◆ **Task instructions**
Copy each line of the records below that mentions the word "Lemma".

Saved data entries:
● ● ●

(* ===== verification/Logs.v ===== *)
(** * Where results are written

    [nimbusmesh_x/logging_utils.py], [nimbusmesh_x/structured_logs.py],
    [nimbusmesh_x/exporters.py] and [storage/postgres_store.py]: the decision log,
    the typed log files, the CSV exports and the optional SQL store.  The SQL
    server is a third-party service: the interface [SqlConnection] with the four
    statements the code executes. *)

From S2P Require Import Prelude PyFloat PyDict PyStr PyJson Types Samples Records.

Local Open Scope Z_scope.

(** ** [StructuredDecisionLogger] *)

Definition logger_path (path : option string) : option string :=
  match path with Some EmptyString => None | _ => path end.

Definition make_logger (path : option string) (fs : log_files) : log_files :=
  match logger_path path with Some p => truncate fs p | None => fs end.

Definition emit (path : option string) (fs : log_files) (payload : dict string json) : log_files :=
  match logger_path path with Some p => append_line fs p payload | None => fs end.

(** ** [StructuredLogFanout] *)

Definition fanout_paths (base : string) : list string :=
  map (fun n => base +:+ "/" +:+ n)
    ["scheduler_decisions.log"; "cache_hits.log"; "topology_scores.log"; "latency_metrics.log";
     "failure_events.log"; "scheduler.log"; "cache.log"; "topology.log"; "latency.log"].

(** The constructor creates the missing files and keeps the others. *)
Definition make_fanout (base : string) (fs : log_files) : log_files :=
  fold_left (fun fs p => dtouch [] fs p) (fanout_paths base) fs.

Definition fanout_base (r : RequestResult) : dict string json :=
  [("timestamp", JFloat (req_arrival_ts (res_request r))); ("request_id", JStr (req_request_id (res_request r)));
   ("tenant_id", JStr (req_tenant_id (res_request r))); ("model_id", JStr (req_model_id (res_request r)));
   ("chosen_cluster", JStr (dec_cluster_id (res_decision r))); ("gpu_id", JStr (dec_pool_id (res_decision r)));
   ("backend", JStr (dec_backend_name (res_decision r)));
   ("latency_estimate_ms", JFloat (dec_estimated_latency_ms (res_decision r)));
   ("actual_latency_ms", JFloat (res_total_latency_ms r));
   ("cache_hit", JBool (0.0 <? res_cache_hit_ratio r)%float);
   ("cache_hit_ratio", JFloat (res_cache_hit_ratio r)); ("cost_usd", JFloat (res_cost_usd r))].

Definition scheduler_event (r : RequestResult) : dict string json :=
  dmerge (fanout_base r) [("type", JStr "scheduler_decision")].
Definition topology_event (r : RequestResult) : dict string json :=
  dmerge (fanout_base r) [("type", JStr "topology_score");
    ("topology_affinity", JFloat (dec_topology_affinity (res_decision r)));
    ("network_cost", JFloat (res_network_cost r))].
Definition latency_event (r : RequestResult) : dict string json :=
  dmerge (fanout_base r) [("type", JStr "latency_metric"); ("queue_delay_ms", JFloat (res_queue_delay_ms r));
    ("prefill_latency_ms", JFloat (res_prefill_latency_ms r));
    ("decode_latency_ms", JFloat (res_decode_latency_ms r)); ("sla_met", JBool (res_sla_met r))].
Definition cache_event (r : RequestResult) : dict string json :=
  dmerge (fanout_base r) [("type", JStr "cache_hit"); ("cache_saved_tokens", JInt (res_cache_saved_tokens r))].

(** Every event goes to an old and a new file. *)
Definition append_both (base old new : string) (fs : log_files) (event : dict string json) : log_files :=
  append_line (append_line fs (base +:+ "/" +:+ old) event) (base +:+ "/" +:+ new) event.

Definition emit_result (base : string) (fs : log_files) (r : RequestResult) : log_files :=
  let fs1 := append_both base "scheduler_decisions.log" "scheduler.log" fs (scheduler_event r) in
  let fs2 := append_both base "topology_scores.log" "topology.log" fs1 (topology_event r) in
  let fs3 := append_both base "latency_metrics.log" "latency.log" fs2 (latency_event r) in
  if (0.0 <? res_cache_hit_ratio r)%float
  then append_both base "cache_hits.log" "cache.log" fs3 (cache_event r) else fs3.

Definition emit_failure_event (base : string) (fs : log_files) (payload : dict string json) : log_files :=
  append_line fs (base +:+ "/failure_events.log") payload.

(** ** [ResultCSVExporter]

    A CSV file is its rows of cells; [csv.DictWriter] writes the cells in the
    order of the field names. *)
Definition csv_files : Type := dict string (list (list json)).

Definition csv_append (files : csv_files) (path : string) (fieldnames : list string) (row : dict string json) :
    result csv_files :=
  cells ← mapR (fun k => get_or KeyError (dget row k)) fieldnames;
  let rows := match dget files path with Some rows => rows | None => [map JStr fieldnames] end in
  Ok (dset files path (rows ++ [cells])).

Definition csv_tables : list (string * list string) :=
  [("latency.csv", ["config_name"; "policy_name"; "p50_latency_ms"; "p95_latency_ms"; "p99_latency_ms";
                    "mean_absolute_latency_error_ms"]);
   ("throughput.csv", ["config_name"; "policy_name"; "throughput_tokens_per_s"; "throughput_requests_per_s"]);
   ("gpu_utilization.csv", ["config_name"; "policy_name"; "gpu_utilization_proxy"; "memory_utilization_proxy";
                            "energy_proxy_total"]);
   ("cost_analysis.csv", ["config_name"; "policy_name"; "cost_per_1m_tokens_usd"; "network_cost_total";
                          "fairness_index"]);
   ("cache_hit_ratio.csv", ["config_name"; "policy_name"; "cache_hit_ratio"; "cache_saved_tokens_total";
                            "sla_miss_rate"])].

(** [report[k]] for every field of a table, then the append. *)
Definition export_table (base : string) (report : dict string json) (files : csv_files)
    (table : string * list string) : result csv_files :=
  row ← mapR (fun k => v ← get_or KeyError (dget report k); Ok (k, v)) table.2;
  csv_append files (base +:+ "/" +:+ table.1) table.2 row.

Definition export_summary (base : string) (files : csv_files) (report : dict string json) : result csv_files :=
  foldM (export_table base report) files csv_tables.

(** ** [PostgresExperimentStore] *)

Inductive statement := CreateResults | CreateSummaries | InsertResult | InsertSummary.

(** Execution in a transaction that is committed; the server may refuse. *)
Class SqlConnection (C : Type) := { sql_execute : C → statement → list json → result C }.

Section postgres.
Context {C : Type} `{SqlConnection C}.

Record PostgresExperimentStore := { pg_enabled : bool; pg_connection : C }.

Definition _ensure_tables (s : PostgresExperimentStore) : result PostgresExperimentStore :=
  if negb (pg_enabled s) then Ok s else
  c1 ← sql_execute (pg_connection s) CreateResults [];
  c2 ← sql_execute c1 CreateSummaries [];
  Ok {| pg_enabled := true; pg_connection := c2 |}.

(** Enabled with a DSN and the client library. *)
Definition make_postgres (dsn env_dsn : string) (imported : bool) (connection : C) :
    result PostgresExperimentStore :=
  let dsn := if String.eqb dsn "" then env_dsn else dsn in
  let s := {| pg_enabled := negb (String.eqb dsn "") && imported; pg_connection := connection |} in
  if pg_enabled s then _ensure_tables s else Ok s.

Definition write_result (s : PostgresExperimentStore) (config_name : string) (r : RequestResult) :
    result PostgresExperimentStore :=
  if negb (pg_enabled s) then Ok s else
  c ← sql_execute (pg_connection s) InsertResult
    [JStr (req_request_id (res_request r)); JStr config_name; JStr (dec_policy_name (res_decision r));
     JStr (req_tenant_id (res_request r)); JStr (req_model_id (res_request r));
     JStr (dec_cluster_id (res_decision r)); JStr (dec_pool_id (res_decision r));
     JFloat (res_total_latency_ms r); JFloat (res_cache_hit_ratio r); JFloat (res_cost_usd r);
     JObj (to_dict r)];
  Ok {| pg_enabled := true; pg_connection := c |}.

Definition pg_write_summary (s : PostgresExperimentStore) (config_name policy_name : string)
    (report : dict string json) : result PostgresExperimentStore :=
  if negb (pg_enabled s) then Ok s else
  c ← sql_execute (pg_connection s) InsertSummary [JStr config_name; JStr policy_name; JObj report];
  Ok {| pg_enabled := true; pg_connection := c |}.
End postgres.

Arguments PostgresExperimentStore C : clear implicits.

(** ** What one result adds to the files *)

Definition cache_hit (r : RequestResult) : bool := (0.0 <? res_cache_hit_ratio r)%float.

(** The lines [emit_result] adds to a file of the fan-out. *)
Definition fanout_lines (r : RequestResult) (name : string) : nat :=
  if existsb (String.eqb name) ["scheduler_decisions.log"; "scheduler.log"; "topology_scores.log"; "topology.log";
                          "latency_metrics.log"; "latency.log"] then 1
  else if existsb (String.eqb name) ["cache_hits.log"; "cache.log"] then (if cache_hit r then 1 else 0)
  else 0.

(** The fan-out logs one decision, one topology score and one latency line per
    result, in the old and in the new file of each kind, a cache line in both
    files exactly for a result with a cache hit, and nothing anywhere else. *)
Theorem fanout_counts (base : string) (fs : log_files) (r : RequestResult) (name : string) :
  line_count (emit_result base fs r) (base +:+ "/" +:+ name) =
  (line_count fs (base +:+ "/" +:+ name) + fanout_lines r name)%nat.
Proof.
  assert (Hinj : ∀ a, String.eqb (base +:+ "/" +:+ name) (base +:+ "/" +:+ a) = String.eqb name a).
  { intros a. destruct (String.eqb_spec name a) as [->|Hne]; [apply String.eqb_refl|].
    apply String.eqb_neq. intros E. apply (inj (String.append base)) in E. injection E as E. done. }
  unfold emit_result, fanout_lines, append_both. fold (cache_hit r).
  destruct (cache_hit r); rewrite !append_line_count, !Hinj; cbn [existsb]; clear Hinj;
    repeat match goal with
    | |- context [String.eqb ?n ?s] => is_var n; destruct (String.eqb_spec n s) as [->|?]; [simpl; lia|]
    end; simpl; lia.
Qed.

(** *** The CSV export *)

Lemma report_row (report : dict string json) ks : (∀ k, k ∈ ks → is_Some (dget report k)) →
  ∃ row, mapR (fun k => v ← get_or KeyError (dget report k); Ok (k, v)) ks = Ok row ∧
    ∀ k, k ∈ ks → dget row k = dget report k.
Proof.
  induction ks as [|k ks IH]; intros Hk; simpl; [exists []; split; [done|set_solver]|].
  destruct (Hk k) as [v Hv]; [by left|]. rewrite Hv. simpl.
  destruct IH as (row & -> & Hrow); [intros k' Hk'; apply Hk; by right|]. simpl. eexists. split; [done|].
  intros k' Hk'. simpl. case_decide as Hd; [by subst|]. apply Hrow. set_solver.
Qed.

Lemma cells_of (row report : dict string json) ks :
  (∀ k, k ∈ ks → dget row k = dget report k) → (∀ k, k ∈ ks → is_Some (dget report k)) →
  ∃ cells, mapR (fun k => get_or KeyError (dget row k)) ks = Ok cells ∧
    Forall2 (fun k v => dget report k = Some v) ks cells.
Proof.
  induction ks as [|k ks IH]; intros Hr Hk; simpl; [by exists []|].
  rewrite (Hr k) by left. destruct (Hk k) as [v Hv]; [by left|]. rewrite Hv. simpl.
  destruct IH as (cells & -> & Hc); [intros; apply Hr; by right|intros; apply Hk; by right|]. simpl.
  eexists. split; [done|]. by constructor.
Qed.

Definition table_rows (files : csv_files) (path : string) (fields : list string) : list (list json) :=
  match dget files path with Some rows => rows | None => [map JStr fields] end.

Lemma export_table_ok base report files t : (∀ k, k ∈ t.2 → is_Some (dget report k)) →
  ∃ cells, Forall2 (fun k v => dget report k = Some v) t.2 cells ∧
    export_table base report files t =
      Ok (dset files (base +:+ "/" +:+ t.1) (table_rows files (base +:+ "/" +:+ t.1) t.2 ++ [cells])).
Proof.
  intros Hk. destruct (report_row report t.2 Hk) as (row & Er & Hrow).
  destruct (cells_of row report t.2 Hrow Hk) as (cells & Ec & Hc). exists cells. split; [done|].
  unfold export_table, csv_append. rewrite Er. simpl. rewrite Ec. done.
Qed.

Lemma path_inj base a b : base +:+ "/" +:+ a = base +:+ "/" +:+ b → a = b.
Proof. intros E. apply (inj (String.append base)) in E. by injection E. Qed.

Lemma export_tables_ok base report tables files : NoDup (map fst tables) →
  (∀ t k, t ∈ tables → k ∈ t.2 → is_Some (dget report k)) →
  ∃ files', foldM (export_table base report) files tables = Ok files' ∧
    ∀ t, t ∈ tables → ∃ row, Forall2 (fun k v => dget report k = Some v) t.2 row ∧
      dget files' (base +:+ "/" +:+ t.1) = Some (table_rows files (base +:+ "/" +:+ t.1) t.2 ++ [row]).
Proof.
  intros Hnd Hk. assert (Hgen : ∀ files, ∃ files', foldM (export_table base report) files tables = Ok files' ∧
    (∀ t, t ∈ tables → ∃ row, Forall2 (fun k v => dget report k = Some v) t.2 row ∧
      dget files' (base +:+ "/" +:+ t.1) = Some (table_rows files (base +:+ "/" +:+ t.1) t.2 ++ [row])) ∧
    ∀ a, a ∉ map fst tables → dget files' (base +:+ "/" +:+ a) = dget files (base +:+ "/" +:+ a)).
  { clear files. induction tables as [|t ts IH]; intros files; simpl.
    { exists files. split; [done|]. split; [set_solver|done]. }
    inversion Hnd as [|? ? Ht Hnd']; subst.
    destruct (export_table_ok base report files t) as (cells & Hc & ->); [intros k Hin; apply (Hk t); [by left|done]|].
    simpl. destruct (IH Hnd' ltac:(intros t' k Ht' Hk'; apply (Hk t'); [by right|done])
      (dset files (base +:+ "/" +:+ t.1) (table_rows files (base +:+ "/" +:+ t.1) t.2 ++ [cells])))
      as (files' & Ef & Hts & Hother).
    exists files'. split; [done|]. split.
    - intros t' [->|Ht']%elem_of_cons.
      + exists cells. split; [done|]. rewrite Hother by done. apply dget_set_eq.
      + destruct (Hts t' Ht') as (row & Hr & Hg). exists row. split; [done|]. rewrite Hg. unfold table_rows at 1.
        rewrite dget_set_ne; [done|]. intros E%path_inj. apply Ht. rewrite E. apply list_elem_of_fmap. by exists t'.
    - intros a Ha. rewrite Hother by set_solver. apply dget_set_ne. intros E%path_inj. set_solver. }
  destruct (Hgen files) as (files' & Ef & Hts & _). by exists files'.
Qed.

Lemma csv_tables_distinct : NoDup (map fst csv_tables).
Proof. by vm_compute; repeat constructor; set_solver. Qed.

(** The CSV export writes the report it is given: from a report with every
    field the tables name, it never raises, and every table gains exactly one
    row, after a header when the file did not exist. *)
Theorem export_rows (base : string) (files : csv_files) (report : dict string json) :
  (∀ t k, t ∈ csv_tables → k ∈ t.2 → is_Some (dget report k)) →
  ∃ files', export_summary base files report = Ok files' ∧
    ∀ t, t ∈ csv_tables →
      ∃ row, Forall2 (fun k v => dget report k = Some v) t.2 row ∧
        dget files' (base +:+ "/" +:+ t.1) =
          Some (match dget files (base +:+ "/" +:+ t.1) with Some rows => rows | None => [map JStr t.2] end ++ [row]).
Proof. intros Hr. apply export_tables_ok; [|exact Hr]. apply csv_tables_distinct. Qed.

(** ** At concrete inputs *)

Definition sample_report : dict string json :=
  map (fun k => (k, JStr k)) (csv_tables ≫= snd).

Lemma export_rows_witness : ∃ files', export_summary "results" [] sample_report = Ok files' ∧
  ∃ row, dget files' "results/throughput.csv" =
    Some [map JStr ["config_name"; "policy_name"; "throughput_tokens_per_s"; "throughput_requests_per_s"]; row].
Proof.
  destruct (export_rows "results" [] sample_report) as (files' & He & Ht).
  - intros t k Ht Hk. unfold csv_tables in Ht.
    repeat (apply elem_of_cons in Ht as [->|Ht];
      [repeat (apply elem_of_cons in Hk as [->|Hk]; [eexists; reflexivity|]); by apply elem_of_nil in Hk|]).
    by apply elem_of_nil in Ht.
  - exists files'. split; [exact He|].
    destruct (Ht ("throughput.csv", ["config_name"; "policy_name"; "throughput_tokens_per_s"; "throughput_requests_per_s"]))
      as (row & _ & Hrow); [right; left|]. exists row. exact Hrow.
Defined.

● ● ●

◆ **Your solution**
Lemma report_row (report : dict string json) ks : (∀ k, k ∈ ks → is_Some (dget report k)) →
Lemma cells_of (row report : dict string json) ks :
Lemma export_table_ok base report files t : (∀ k, k ∈ t.2 → is_Some (dget report k)) →
Lemma path_inj base a b : base +:+ "/" +:+ a = base +:+ "/" +:+ b → a = b.
Lemma export_tables_ok base report tables files : NoDup (map fst tables) →
Lemma csv_tables_distinct : NoDup (map fst csv_tables).
Lemma export_rows_witness : ∃ files', export_summary "results" [] sample_report = Ok files' ∧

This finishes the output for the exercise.